Stored items:
···
(* ===== verification/SHAMapUnshare.v ===== *)
(** * [unshare], [getHash] and [flushDirty]

    The items of a map are kept, its hash is the Merkle hash of the items, and
    after [flushDirty] the store has what is needed to read the map back. *)

From S2P Require Import Prelude Serializer StateMonad SHAMapNode SHAMap.
From S2P Require Import SHAMapRep SHAMapRepFacts SHAMapGrow SHAMapWalk SHAMapModify SHAMapAdd.
From S2P Require Import SHAMapDelete SHAMapIter SHAMapMerkle SHAMapWire SHAMapStore SHAMapBranch SHAMapFlush.
Import Node SM Rep RepFacts Grow Walk Modify Add Update Delete Iter Merkle Wire Store Branch Flush.
Open Scope prog_scope.

Module Unshare.

Section unshare.
Context `{Digest} (ty : TNType).
Implicit Types (m M : content) (l c p x node : loc) (i : SHAMapInnerNode) (w : world) (s : SHAMap).
Implicit Types (P Q R : loc → Z → Prop) (n b : nat) (A : bool).

Lemma inv_good P w s m : inv ty P w s m → good 0 m.
Proof. intros [_ _ Hm _ _ _]. split; [done|]. intros k k' Hk Hk'. rewrite !pre_0; auto. Qed.

(** Below a shared inner node. *)
Lemma inner_at_shared P A w n l m i :
  inner_at ty P A w n l m → heap w !! l = Some (Inner i) → i_seq i = 0 →
  inner_at ty (λ l sq, P l sq ∧ sq = 0) A w n l m.
Proof.
  intros (i' & Hi & HP & [Hsh Hbs Hh]) Hl Hz. assert (i' = i) as -> by congruence.
  exists i. split; [done|]. split; [done|]. split; [done| |done].
  intros b Hb. destruct (Hbs b Hb) as [E1 E2 E3]. split; [done|done|]. intros Hm. specialize (E3 Hm).
  destruct (getChild i b) as [c|] eqn:Hc; [|done]. simpl in *.
  destruct Hh as [[_ ?]|[_ Hall]]; [done|]. destruct (Hall b Hb) as [_ Hcl].
  destruct (Hcl c Hc) as (nc & Hnc & _ & Hzc). eapply rep_shared; [done|done|by apply Hzc].
Qed.

(** ** [walkSubTree] *)

Definition walked strs (write : bool) P w s m w' s' : Prop :=
  kept strs P (seq_ s) w w' ∧ same_map s s' ∧
  inner_at ty (res write P (seq_ s)) (backed_ s) w' 63 (root_ s') m ∧ hash_at w' (root_ s') (root_hash ty m).

Lemma walkSubTree_ok strs (doWrite : bool) P w s m (Q : Z → world * SHAMap → Prop) :
  let write := doWrite && backed_ s in
  inv ty P w s m → no_collision strs → (write = true → DigestLaws) → may_write_inner ty strs write 63 m → compat strs w →
  (∀ cnt, m = ∅ → hash_at w (root_ s) (root_hash ty m) → Q cnt (w, s)) →
  (∀ w' s' cnt, m ≠ ∅ → walked strs write P w s m w' s' → Q cnt (w', s')) →
  wp (walkSubTree doWrite) (w, s) Q.
Proof.
  intros write Hinv Hnc HL Hmay Hcomp HQ0 HQ. pose proof Hinv as [Hr Hc Hm Hq HP0 HPq].
  pose proof Hr as (i & Hl & HPi & Hok). apply wp_bind, wp_gets. cbn [snd]. apply wp_bind. eapply wp_deref; [done|].
  cbn [getSeq]. destruct (Z.eqb_spec (i_seq i) 0) as [Hz|Hz].
  { apply wp_ret. assert (hash_at w (root_ s) (root_hash ty m)).
    { exists (Inner i). split; [done|]. destruct Hok as [_ _ [[_ ?]|[? _]]]; done. }
    destruct (decide (m = ∅)); [by apply HQ0|apply HQ; [done|]].
    split; [apply kept_refl|]. split; [symmetry; apply set_root_same|]. split; [|done].
    eapply inner_at_mono; [|by eapply inner_at_shared]. intros l sq. apply zero_res. }
  unfold isEmpty. destruct (Z.eqb_spec (mIsBranch i) 0) as [He|He].
  { apply wp_ret. destruct (decide (m = ∅)) as [->|Hne]; [|by destruct (inner_nonempty _ _ _ _ _ _ Hok Hne)].
    apply HQ0; [done|]. exists (Inner i). split; [done|]. destruct Hok as [_ _ [[? _]|[? _]]]; done. }
  assert (m ≠ ∅) as Hne by (intros ->; by eapply He, inner_empty).
  assert (∀ w1 node j, kept strs P (seq_ s) w w1 → inner_at ty P (backed_ s) w1 63 node m →
    heap w1 !! node = Some (Inner j) → i_seq j = seq_ s →
    wp (let! r := flush_inner 64 doWrite node in modify (λ st : world * SHAMap, (st.1, set_root st.2 r.2)) ;; ret r.1) (w1, s) Q) as Hflush.
  { intros w1 node j Hk Hi Hn Hs. apply wp_bind.
    eapply (flush_inner_ok ty strs s doWrite write Hnc Hq eq_refl HL 64 P w1 63%nat node j m); try done; [lia|lia|by eapply inv_good| |].
    - split; [done|by apply (kp_cache _ _ _ _ _ Hk)|by apply (kp_store _ _ _ _ _ Hk)|done].
    - intros w' cnt r Hk' Hi' Hh. apply wp_bind, wp_modify, wp_ret. apply HQ; [done|].
      split; [by eapply kept_trans|done]. }
  apply wp_bind. eapply wp_preFlush; [done| |].
  - intros Hs. by eapply (Hflush w (root_ s) i).
  - intros x Hx. eapply (Hflush _ x (reseq i (seq_ s))); [by apply kept_fresh| |apply fresh_lookup_put|done].
    by eapply clone_inner.
Qed.

Lemma walked_changed strs write P w s m w' s' :
  inv ty P w s m → walked strs write P w s m w' s' → changed ty P w s w' s' m.
Proof.
  intros [Hr Hc Hm Hq HP0 HPq] (Hk & Hs & Hi & _). destruct (same_map_fields _ _ Hs) as [Eq Eb].
  split; [by eapply kept_frame|done|].
  split; [|by apply (kp_cache _ _ _ _ _ Hk)|done|by rewrite Eq|done|by rewrite Eq].
  rewrite Eb. eapply inner_at_mono; [|exact Hi]. intros l sq. by apply res_sub.
Qed.

(** ** [unshare] and [getHash] *)

Lemma no_strings w : no_collision [] ∧ compat [] w.
Proof. split; [intros ? ? Hx|intros ? Hx]; by apply elem_of_nil in Hx. Qed.

(** The items are kept, the root gets its hash, and unless the map is empty its
    nodes are its own or shared. *)
Lemma unshare_ok P w s m (Q : Z → world * SHAMap → Prop) :
  inv ty P w s m →
  (∀ cnt, m = ∅ → hash_at w (root_ s) (root_hash ty m) → Q cnt (w, s)) →
  (∀ w' s' cnt, m ≠ ∅ → changed ty P w s w' s' m → changed ty (owned P (seq_ s)) w s w' s' m →
     hash_at w' (root_ s') (root_hash ty m) → kept [] P (seq_ s) w w' → Q cnt (w', s')) →
  wp unshare (w, s) Q.
Proof.
  intros Hinv HQ0 HQ. destruct (no_strings w). eapply (walkSubTree_ok []); [done|done|done|done|done|done|].
  intros w' s' cnt Hne Hwk. pose proof (walked_changed _ _ _ _ _ _ _ _ Hinv Hwk) as Hch.
  destruct Hwk as (Hk & _ & Hi & Hh). apply HQ; [done|done| |done|done].
  destruct Hch as [Hf Hs [? ? ? ? ? ?]], (same_map_fields _ _ Hs) as [Eq Eb]. rewrite Eq in *.
  split; [done|done|]. split; [by rewrite Eb|done|done|by rewrite Eq| |].
  - intros l. split; [done|by left].
  - intros l. rewrite Eq. split; [done|by right].
Qed.

Lemma changed_refl P w s m : inv ty P w s m → changed ty P w s w s m.
Proof. split; [apply frame_refl|symmetry; apply set_root_same|done]. Qed.

Lemma getHash_ok P w s m (Q : Z → world * SHAMap → Prop) :
  inv ty P w s m →
  (∀ w' s', changed ty P w s w' s' m → hash_at w' (root_ s') (root_hash ty m) → kept [] P (seq_ s) w w' →
     Q (root_hash ty m) (w', s')) →
  wp getHash (w, s) Q.
Proof.
  intros Hinv HQ. pose proof Hinv as [Hr Hc Hm Hq HP0 HPq].
  pose proof Hr as (i & Hl & HPi & [_ _ Hh]). apply wp_bind, wp_gets. cbn [snd]. apply wp_bind. eapply wp_deref; [done|].
  cbn [getNodeHash]. destruct (Z.eqb_spec (i_hash i) 0) as [Hz|Hz].
  - assert (∀ w' s', changed ty P w s w' s' m → hash_at w' (root_ s') (root_hash ty m) →
      kept [] P (seq_ s) w w' → wp (let! s0 := this in let! nd := deref (root_ s0) in ret (getNodeHash nd)) (w', s') Q) as Hend.
    { intros w' s' Hch (nd & Hnd & Hh') Hk. apply wp_bind, wp_gets. cbn [snd]. apply wp_bind.
      eapply wp_deref; [done|]. apply wp_ret. rewrite Hh'. apply HQ; [done|by exists nd|done]. }
    apply wp_bind. eapply unshare_ok; [done| |].
    + intros cnt _ Hh'. apply Hend; [by apply changed_refl|done|apply kept_refl].
    + intros w' s' cnt _ Hch _ Hh' Hk. by apply Hend.
  - apply wp_ret. destruct Hh as [[? _]|[E _]]; [done|]. rewrite E.
    apply HQ; [by apply changed_refl|by exists (Inner i)|apply kept_refl].
Qed.

(** ** [flushDirty] *)

Lemma inner_zero_stored A w n l m :
  cache_ok w → inner_at ty zero A w n l m → stored_inner ty (db w) n (inner_digest ty n m) m.
Proof.
  intros Hc (i & Hl & Hz & Hi). destruct (co_shared _ Hc l _ Hl Hz) as [Hrec _].
  pose proof Hi as [_ Hbs [[_ ?]|[Hdig Hhs]]]; [done|]. rewrite <- Hdig. eapply recorded_inner; [done|done|done|done|].
  intros b c Hb Hcb Hr. destruct (Hhs b Hb) as [-> _]. unfold branch_hash.
  rewrite decide_False by (by eapply rep_nonempty). by eapply rep_zero_stored.
Qed.

(** The items are kept; when the map has any, all of its nodes are shared and are
    in the store. *)
Lemma flushDirty_ok P w s m `{!DigestLaws} (Q : Z → world * SHAMap → Prop) :
  inv ty P w s m → backed_ s = true → items_writable ty m →
  no_collision (inner_strings ty 63 m) → compat (inner_strings ty 63 m) w →
  (∀ cnt, m = ∅ → Q cnt (w, s)) →
  (∀ w' s' cnt, m ≠ ∅ → changed ty P w s w' s' m → inner_at ty zero true w' 63 (root_ s') m →
     stored_inner ty (db w') 63 (root_hash ty m) m → db w ⊆ db w' → Q cnt (w', s')) →
  wp flushDirty (w, s) Q.
Proof.
  intros Hinv Hb Hit Hnc Hcomp HQ0 HQ. eapply (walkSubTree_ok (inner_strings ty 63 m)); [done|done|done|by intros _|done|by intros cnt ? _; apply HQ0|].
  rewrite Hb. intros w' s' cnt Hne Hwk. pose proof (walked_changed _ _ _ _ _ _ _ _ Hinv Hwk) as Hch.
  destruct Hwk as (Hk & _ & Hi & _). rewrite Hb in Hi. apply HQ; [done|done|done| |apply Hk].
  eapply inner_zero_stored; [by apply (kp_cache _ _ _ _ _ Hk), Hinv|done].
Qed.

End unshare.

End Unshare.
···
### Assigned task
Search the records for the word "Import". Copy each line where it appears.

### Your response
From S2P Require Import Prelude Serializer StateMonad SHAMapNode SHAMap.
From S2P Require Import SHAMapRep SHAMapRepFacts SHAMapGrow SHAMapWalk SHAMapModify SHAMapAdd.
From S2P Require Import SHAMapDelete SHAMapIter SHAMapMerkle SHAMapWire SHAMapStore SHAMapBranch SHAMapFlush.
Import Node SM Rep RepFacts Grow Walk Modify Add Update Delete Iter Merkle Wire Store Branch Flush.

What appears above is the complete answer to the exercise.